**TASK BRIEF**
In the entries below, find the line with "Fixpoint null_free (j" and print exactly every line from there up to and including the line with "induction kv as", with no other lines.

**DATA TO USE**
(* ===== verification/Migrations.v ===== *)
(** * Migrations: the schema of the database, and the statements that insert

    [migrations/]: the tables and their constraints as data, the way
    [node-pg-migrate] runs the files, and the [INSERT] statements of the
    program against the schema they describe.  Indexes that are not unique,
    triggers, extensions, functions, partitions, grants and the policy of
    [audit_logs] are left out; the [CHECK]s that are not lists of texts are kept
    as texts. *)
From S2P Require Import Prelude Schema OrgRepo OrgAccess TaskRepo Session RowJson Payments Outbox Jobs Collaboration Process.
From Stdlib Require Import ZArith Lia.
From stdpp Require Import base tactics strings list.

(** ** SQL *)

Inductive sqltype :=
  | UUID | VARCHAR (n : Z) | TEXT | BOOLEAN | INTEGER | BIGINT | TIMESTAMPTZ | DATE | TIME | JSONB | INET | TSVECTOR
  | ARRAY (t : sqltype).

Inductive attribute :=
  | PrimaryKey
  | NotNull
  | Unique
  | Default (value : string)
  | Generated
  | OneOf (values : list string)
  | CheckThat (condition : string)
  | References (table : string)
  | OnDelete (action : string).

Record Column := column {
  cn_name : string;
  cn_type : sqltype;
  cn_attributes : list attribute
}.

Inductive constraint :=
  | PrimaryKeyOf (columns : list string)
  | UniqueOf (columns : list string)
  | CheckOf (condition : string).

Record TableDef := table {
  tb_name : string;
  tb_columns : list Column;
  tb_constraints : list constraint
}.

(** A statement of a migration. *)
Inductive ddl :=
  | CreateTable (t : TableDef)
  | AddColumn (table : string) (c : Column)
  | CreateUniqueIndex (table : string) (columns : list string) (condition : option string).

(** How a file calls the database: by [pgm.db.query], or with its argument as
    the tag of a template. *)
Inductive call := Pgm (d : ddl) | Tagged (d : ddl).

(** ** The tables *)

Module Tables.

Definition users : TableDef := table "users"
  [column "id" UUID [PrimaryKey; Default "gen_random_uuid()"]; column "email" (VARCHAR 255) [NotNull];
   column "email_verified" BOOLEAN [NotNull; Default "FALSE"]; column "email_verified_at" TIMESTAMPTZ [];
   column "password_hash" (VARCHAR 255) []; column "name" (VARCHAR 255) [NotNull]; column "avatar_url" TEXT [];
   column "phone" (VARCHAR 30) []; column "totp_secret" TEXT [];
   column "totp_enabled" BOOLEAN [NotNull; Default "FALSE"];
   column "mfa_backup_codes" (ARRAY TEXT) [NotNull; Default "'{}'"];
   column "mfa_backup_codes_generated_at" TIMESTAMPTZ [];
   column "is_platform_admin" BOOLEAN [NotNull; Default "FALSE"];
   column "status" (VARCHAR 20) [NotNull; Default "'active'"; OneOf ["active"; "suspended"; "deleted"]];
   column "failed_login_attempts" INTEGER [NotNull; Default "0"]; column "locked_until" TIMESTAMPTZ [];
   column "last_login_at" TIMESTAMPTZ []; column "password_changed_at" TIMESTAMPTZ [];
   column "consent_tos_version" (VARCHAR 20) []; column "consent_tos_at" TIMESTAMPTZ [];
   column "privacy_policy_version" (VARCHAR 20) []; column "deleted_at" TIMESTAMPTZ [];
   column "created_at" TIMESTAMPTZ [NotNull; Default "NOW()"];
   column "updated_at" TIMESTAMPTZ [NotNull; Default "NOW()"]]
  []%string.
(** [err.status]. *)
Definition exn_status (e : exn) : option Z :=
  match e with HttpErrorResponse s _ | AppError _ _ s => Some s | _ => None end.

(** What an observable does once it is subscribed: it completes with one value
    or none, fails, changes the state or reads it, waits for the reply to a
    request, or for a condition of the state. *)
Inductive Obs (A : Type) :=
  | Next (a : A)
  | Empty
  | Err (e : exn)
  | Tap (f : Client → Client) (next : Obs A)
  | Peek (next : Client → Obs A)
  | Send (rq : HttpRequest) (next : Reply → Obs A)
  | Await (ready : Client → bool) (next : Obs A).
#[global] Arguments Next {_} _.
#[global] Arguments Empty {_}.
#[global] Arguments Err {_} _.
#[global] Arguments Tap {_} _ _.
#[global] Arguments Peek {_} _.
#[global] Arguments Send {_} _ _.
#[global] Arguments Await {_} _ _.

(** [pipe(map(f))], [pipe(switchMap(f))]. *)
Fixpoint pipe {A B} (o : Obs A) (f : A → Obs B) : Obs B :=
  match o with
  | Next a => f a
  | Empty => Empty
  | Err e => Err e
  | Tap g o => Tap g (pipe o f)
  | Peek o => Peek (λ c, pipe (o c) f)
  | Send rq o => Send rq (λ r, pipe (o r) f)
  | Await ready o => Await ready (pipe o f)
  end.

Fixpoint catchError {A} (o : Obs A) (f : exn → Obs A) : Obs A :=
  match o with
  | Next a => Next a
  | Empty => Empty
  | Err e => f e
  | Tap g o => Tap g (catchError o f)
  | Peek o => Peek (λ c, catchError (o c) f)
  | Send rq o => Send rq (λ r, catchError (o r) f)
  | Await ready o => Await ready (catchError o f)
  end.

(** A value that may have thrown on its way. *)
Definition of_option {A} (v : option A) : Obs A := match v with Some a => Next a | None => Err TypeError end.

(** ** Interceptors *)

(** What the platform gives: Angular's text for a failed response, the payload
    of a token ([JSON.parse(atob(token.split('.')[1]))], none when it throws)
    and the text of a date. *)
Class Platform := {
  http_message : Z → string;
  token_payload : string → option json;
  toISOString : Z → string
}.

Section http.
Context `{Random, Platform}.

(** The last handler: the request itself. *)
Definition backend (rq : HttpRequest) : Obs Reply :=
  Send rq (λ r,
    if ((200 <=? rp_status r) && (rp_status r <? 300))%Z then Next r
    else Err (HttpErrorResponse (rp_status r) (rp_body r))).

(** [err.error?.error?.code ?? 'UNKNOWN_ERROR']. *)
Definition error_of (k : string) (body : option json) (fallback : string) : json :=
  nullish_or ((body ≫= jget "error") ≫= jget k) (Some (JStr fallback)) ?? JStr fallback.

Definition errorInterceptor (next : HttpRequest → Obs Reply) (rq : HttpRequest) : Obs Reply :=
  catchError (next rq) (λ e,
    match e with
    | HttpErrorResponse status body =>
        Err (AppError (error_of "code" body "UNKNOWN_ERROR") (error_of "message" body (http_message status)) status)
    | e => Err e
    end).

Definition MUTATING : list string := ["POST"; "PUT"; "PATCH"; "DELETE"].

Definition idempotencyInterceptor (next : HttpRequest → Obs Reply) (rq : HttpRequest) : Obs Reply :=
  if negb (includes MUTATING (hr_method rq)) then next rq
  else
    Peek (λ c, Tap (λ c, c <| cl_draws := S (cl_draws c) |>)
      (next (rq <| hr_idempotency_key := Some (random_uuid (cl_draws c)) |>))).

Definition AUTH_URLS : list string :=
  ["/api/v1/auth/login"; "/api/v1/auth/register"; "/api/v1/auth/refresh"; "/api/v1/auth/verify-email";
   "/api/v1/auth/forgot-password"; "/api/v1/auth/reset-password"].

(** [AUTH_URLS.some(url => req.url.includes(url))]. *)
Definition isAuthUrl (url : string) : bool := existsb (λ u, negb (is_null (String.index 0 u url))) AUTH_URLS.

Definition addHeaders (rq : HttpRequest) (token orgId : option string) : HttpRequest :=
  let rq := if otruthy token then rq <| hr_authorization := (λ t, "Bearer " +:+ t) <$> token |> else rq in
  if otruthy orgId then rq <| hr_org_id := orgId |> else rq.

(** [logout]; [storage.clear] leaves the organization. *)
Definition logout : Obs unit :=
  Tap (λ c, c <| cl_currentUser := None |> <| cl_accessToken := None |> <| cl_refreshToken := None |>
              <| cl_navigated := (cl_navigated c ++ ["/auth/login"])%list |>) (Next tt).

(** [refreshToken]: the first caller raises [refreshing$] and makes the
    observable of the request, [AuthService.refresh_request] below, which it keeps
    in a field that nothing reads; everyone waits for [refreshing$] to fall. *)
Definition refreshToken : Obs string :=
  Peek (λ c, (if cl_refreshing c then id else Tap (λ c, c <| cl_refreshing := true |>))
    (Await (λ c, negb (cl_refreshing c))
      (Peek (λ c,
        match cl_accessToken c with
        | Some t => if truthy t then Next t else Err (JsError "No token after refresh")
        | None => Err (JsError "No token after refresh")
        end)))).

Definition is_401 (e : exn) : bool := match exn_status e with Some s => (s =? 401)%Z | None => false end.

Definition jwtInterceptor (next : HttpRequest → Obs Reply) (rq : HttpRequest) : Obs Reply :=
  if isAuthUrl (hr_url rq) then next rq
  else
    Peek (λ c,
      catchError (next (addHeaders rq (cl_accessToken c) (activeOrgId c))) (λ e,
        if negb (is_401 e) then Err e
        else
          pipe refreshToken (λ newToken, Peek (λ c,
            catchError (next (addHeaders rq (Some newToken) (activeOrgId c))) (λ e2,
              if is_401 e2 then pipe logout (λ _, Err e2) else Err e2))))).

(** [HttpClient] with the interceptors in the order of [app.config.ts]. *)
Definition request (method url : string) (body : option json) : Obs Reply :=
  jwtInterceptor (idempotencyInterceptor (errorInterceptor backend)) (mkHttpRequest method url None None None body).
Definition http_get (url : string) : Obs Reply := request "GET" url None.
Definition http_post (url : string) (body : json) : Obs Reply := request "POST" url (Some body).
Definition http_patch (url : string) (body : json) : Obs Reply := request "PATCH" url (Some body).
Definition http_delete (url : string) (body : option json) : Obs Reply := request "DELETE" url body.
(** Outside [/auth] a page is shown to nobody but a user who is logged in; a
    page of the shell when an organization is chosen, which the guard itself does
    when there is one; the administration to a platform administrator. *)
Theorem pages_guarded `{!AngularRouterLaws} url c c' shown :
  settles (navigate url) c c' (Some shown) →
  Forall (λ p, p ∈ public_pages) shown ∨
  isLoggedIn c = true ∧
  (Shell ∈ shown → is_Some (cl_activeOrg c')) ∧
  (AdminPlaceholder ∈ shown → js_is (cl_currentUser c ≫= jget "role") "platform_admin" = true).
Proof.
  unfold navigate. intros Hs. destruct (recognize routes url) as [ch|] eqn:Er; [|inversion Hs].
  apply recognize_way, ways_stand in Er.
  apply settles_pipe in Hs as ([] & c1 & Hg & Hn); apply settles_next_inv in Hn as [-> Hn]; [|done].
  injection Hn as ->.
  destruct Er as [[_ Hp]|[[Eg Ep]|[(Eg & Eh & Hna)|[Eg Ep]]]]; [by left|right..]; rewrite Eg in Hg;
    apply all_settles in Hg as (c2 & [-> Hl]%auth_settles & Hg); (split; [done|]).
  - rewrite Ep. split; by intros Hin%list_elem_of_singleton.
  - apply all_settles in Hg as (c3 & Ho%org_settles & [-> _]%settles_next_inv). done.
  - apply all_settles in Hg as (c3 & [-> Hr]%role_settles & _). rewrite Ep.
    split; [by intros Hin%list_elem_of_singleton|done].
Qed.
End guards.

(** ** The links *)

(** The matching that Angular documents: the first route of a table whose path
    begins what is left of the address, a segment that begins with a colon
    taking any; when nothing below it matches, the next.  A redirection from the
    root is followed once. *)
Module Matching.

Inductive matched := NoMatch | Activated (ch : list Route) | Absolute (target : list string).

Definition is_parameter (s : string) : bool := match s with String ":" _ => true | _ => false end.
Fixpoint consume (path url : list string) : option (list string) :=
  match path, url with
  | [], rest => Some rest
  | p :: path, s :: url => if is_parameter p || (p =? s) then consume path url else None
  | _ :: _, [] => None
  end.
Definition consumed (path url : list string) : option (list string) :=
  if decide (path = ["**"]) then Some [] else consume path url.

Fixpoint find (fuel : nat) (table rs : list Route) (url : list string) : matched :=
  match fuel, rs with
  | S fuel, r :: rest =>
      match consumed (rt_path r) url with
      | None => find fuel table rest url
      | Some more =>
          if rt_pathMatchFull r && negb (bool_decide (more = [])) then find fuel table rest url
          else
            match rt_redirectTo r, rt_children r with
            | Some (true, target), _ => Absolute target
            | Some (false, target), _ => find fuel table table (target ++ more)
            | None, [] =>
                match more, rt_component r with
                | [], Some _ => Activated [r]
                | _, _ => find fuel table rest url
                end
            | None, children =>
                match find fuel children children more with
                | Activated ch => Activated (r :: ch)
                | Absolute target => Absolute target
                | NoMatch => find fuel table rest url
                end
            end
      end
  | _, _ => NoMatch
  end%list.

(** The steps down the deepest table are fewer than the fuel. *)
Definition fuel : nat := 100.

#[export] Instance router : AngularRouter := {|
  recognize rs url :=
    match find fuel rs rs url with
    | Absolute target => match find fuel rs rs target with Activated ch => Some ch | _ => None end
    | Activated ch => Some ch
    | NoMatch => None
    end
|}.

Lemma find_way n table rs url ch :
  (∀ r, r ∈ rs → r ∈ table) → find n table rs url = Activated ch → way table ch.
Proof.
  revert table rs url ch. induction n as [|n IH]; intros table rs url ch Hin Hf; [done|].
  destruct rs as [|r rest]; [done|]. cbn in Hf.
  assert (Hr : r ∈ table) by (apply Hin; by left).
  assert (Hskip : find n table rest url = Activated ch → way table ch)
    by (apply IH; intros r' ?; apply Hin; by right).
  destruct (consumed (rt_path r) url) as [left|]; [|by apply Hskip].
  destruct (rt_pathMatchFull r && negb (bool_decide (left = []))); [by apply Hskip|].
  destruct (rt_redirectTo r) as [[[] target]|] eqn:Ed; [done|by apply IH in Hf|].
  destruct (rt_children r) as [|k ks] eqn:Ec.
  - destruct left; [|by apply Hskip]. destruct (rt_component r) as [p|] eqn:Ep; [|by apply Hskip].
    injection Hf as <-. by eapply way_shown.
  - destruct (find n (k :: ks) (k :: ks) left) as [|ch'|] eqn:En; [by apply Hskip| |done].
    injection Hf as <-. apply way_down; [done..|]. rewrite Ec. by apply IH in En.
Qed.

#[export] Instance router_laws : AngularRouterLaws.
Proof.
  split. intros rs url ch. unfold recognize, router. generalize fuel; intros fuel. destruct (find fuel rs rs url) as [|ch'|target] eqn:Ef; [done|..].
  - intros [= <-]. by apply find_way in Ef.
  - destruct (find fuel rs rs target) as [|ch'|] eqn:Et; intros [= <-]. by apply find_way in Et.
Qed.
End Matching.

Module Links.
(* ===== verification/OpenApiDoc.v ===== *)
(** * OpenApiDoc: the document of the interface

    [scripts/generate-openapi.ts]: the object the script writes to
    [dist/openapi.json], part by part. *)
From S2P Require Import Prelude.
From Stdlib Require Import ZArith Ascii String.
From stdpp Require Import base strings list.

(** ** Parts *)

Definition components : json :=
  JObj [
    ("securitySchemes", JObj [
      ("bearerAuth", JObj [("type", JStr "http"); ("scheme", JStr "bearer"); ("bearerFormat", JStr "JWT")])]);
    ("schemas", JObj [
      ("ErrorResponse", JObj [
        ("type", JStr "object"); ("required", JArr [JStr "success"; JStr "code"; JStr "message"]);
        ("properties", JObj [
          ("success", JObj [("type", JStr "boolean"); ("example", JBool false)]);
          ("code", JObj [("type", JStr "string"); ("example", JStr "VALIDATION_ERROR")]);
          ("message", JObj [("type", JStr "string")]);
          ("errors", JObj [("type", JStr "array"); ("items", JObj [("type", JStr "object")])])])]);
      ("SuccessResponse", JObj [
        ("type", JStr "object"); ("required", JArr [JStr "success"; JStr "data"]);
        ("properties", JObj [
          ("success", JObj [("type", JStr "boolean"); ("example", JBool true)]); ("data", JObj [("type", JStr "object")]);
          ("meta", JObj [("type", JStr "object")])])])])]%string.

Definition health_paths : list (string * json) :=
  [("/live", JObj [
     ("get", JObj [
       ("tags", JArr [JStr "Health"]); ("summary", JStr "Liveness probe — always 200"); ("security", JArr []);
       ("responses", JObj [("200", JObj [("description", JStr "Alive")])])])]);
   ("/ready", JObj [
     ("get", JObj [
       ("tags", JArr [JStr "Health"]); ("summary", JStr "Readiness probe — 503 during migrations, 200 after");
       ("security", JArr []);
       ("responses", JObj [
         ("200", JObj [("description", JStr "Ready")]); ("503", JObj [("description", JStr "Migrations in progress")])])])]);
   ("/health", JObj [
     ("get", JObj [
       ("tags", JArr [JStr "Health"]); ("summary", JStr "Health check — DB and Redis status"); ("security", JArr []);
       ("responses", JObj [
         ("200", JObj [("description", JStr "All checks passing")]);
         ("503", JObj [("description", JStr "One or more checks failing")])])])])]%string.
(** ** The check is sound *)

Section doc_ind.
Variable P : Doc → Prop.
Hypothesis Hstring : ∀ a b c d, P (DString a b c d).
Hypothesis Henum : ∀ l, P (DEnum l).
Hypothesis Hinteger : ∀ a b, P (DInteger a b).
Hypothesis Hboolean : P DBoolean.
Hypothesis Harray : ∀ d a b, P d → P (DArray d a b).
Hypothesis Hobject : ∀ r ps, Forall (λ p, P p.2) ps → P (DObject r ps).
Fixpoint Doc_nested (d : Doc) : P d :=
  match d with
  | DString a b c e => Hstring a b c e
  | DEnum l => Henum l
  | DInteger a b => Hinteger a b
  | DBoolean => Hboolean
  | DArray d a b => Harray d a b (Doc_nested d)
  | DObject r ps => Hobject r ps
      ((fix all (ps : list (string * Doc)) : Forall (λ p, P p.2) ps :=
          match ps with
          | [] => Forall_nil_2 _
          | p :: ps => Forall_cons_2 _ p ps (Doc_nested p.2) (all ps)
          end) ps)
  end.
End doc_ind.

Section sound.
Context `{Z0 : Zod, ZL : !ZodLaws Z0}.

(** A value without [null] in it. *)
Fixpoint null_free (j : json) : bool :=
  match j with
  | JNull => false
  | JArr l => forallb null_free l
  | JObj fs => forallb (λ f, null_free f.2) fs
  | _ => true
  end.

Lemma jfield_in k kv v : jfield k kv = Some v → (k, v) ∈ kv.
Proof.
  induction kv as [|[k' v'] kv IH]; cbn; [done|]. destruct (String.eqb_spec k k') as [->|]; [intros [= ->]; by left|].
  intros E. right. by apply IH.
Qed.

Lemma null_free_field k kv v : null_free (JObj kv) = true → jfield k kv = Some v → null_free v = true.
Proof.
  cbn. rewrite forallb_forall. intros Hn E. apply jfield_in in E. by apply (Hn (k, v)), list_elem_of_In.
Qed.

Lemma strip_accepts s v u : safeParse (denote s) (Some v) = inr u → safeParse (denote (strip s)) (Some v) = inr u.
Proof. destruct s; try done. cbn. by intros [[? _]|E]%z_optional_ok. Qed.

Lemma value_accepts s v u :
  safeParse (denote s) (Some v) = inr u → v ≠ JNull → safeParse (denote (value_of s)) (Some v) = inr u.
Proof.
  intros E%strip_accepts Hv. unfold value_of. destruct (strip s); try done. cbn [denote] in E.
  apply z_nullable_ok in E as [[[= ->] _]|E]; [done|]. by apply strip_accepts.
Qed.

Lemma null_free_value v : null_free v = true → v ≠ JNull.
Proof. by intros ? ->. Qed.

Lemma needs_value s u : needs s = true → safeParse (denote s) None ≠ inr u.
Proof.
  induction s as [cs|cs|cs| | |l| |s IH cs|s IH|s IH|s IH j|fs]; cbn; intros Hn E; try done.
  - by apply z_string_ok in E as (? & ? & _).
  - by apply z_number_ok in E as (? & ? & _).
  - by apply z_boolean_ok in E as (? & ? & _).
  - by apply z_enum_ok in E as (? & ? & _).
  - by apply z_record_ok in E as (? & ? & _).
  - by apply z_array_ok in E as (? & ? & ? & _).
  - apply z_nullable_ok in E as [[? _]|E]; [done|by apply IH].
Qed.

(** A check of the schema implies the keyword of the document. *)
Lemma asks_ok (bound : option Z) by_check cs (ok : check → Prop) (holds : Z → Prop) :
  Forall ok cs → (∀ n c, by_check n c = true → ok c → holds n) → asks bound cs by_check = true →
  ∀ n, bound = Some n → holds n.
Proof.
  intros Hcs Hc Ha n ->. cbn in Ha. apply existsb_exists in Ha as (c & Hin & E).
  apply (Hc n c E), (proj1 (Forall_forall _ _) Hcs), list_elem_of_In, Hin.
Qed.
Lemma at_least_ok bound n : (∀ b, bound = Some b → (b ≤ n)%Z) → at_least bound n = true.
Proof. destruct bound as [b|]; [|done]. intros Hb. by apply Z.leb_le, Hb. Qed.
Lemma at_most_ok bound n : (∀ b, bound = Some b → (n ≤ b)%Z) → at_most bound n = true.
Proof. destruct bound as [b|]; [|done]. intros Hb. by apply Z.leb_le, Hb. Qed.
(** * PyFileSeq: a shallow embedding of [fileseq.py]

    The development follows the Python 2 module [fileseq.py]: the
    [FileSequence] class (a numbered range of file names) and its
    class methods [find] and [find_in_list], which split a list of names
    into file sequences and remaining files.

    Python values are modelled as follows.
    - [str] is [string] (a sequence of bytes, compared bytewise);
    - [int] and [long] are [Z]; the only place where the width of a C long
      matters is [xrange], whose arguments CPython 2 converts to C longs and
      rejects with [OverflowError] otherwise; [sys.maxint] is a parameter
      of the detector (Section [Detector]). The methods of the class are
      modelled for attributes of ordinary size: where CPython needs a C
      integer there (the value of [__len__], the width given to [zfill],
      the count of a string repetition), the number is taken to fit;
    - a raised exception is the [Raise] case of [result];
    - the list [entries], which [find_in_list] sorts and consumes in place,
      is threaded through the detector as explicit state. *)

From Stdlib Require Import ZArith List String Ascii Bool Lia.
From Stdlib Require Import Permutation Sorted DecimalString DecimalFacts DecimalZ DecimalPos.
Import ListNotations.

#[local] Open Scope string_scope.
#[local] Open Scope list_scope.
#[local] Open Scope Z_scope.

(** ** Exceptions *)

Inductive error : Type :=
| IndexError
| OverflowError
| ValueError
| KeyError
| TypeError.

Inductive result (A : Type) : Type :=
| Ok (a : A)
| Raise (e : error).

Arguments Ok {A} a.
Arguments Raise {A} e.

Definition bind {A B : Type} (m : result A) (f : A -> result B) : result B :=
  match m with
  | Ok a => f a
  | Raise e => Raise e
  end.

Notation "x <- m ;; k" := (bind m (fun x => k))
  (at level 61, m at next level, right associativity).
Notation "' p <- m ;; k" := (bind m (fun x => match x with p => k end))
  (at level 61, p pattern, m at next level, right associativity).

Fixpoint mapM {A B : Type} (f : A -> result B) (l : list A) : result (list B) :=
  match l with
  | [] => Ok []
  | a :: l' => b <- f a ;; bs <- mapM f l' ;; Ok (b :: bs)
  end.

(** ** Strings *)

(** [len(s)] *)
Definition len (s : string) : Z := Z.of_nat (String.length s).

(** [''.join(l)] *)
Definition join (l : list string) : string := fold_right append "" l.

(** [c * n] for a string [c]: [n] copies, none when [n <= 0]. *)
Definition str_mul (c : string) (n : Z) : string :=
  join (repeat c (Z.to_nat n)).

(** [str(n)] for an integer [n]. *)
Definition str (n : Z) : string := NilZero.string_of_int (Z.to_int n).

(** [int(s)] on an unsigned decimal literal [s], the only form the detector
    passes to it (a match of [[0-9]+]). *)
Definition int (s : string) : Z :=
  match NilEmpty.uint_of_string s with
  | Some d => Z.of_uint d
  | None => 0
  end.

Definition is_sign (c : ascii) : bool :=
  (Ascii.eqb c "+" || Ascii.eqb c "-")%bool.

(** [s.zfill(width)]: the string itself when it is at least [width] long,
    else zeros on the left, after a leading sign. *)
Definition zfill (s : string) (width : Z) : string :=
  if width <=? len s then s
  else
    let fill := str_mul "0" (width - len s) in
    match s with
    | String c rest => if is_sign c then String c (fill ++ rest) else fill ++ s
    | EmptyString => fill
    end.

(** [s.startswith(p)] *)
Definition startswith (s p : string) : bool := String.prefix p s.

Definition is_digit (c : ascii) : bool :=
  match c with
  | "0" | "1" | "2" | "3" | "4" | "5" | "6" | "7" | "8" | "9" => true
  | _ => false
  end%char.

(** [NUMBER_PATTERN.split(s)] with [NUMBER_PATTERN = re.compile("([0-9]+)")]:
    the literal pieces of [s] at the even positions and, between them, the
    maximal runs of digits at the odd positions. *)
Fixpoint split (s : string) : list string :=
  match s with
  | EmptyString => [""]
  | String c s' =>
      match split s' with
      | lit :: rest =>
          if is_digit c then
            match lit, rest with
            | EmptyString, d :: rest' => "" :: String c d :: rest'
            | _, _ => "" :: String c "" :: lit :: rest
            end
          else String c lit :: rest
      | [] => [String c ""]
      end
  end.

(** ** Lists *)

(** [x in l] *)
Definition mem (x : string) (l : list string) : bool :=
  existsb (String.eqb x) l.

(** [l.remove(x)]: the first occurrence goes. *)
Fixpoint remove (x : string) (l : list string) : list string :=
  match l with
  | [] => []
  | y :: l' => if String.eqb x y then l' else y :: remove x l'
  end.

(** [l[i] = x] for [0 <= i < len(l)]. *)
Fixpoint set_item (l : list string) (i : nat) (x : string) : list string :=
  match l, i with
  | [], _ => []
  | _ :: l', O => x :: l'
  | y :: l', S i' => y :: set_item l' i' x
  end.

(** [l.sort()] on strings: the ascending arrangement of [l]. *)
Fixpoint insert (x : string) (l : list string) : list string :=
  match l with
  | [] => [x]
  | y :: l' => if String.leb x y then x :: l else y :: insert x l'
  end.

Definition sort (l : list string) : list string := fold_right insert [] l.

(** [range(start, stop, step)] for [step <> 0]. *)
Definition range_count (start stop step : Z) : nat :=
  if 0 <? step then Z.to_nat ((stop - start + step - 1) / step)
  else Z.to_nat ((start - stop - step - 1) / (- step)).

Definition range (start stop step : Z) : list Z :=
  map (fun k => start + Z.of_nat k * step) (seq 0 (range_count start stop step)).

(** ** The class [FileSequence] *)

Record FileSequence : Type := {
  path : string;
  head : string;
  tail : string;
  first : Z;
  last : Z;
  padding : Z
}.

**RESPONSE AREA**
Fixpoint null_free (j : json) : bool :=
  match j with
  | JNull => false
  | JArr l => forallb null_free l
  | JObj fs => forallb (λ f, null_free f.2) fs
  | _ => true
  end.

Lemma jfield_in k kv v : jfield k kv = Some v → (k, v) ∈ kv.
Proof.
  induction kv as [|[k' v'] kv IH]; cbn; [done|]. destruct (String.eqb_spec k k') as [->|]; [intros [= ->]; by left|].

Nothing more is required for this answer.